DES LORS QUE LA RESILIATION JUDICIAIRE DU CONTRAT DE TRAVAIL EST PRONONCEE AUX TORTS DE L'EMPLOYEUR, L'INDEMNITE DE PREAVIS EST TOUJOURS DUE, PEU IMPORTANT QUE LE SALARIE SOIT EN ARRET MALADIE

Publié le par blog-du-syndicaliste-anonyme

Par un arrêt du 28 avril 2011, la Chambre sociale de la Cour de cassation a considéré que : "Dès lors que la résiliation judiciaire du contrat de travail est prononcée aux torts de l'employeur, l'indemnité de préavis est toujours due" : Cass.

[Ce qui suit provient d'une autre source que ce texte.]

(* ===== verification/Worker.v ===== *)
(** * The worker's backend

    [CreateBackend] of [src/backend/inference_backend.cc]: the backend that a
    configuration selects, behind the interface of all of them.  The interface's
    contract holds of whichever backend it is, because it holds of each. *)
From Stdlib Require Import Strings.Ascii Floats.SpecFloat.
From stdpp Require Import prelude gmap strings list.
From S2P Require Import Prelude CxxText CxxTextProps CxxFloat Backend Simulator Tokenizer TinyText TinyTextProps.
From S2P Require Import TinyLLM TinyLLMProps ContinuousTinyLLM ContinuousTinyLLMProps.
From S2P Require Import Http HttpTheorems LlamaServer LlamaServerProps Process LlamaCppProps Onnx OnnxProps.
From S2P Require Import Environment Config.

(** The object behind a [std::unique_ptr<InferenceBackend>] *)
Inductive AnyBackend :=
  | TheSimulator (b : SimulatorBackend)
  | TheTinyTextModel (b : TinyTextModelBackend)
  | TheTinyLLM (b : TinyLLMBackend)
  | TheContinuousTinyLLM (b : ContinuousTinyLLMBackend)
  | TheOnnxRuntime (b : Onnx.Impl)
  | TheLlamaCpp (b : LlamaCppBackend)
  | TheLlamaServer (b : LlamaServerBackend).

Section Worker.
Context {W : Type} `{Libm} `{Host W} `{Files W} `{!Sockets W} `{!Processes W} `{Filesystem W}.
Context `{OnnxRuntime W} (fuel : nat).

#[local] Instance server_backend : InferenceBackend LlamaServerBackend W := LlamaServer_backend fuel.
#[local] Instance cpp_backend : InferenceBackend LlamaCppBackend W := LlamaCpp_backend fuel.
#[local] Instance server_streaming : StreamingBackend LlamaServerBackend W := LlamaServer_streaming fuel.
#[local] Instance cpp_streaming : StreamingBackend LlamaCppBackend W := LlamaCpp_streaming fuel.

(** A virtual call: the method runs on the object. *)
Definition on_object {B} (wrap : B → AnyBackend) (m : M W (BackendResult * B))
    : M W (BackendResult * AnyBackend) :=
  let* '(r, b) := m in done_with (r, wrap b).

Definition Any_Name (b : AnyBackend) : string :=
  match b with
  | TheSimulator b => Name (W := W) b
  | TheTinyTextModel b => Name (W := W) b
  | TheTinyLLM b => Name (W := W) b
  | TheContinuousTinyLLM b => Name (W := W) b
  | TheOnnxRuntime b => Name (W := W) b
  | TheLlamaCpp b => Name (W := W) b
  | TheLlamaServer b => Name (W := W) b
  end.

Definition Any_ProcessBatch (b : AnyBackend) (requests : list BackendRequest)
    : M W (BackendResult * AnyBackend) :=
  match b with
  | TheSimulator b => on_object TheSimulator (ProcessBatch b requests)
  | TheTinyTextModel b => on_object TheTinyTextModel (ProcessBatch b requests)
  | TheTinyLLM b => on_object TheTinyLLM (ProcessBatch b requests)
  | TheContinuousTinyLLM b => on_object TheContinuousTinyLLM (ProcessBatch b requests)
  | TheOnnxRuntime b => on_object TheOnnxRuntime (ProcessBatch b requests)
  | TheLlamaCpp b => on_object TheLlamaCpp (ProcessBatch b requests)
  | TheLlamaServer b => on_object TheLlamaServer (ProcessBatch b requests)
  end.

#[export] Instance Any_backend : InferenceBackend AnyBackend W := {|
  Name := Any_Name;
  ProcessBatch := Any_ProcessBatch;
|}.

Definition Any_ProcessStream (emit : BackendStreamEvent → M W bool) (b : AnyBackend)
    (request : BackendRequest) : M W (BackendResult * AnyBackend) :=
  match b with
  | TheSimulator b => on_object TheSimulator (ProcessStream emit b request)
  | TheTinyTextModel b => on_object TheTinyTextModel (ProcessStream emit b request)
  | TheTinyLLM b => on_object TheTinyLLM (ProcessStream emit b request)
  | TheContinuousTinyLLM b => on_object TheContinuousTinyLLM (ProcessStream emit b request)
  | TheOnnxRuntime b => on_object TheOnnxRuntime (ProcessStream emit b request)
  | TheLlamaCpp b => on_object TheLlamaCpp (ProcessStream emit b request)
  | TheLlamaServer b => on_object TheLlamaServer (ProcessStream emit b request)
  end.

#[export] Instance Any_streaming : StreamingBackend AnyBackend W := {|
  ProcessStream := Any_ProcessStream;
|}.

Definition CreateBackend (config : BackendConfig) : M W AnyBackend :=
  match kind config with
  | kLlamaServer => done_with (TheLlamaServer (make_LlamaServerBackend
      (llama_server_url config) (llama_server_max_tokens config)
      (llama_server_temperature config) (llama_server_timeout_ms config)
      (llama_server_cache_prompt config) (llama_server_stream config)
      (llama_server_timings_per_token config)))
  | kLlamaCpp => done_with (TheLlamaCpp (make_LlamaCppBackend
      (llama_cpp_binary_path config) (llama_cpp_model_path config)
      (llama_cpp_max_tokens config) (llama_cpp_context_size config)
      (llama_cpp_threads config) (llama_cpp_temperature config)
      (llama_cpp_timeout_ms config)))
  | kOnnxRuntime =>
      let* b := make_OnnxRuntimeBackend (onnx_model_path config) (onnx_runtime_library_path config) in
      done_with (TheOnnxRuntime b)
  | kContinuousTinyLLM => done_with (TheContinuousTinyLLM (make_ContinuousTinyLLMBackend
      (tiny_llm_max_generated_tokens config) (tiny_llm_temperature config) (tiny_llm_top_k config)
      (continuous_max_prefill_tokens_per_step config)
      (continuous_max_decode_sequences_per_step config)
      (continuous_kv_cache_blocks config) (continuous_kv_block_tokens config)
      (continuous_prefix_cache_tokens config)))
  | kTinyLLM => done_with (TheTinyLLM (make_TinyLLMBackend
      (tiny_llm_max_generated_tokens config) (tiny_llm_temperature config) (tiny_llm_top_k config)))
  | kTinyTextModel => done_with (TheTinyTextModel (make_TinyTextModelBackend
      (tiny_model_iterations config)))
  | kSimulator => done_with (TheSimulator (make_SimulatorBackend
      (simulator_base_latency_ms config) (simulator_per_request_latency_ms config)))
  end.
End Worker.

Soc., 28 avril 2011, n°s 09-40.708 et 09-40.840.

 

Dans cette affaire, l'employeur invoquait le fait que son salarié était en arrêt de travail (peut-être à cause de son employeur...) au moment où la résiliation judiciaire a été prononcée.

 

Cependant, cet argument à le supposer exact, quand bien même le salarié aurait été en arrêt maladie voire même en arrêt de travail pour accident du travail durable avec une date de reprise postérieure au prononcé de la résiliation judiciaire, la Cour de cassation considère que l'indemnité de préavis est toujours due au salarié.

 

Le raisonnement par analogie vaut également pour les prises d'acte du contrat de travail aux torts de l'employeur. 

 

En conclusion, l'impossibilité du salarié d'exécuter son préavis ne peut faire échec au paiement de ce dernier lorsque le salarié obtient la résiliation judiciaire de son contrat de travail aux torts de son employeur ou la prise d'acte de son contrat de travail aux torts de son employeur.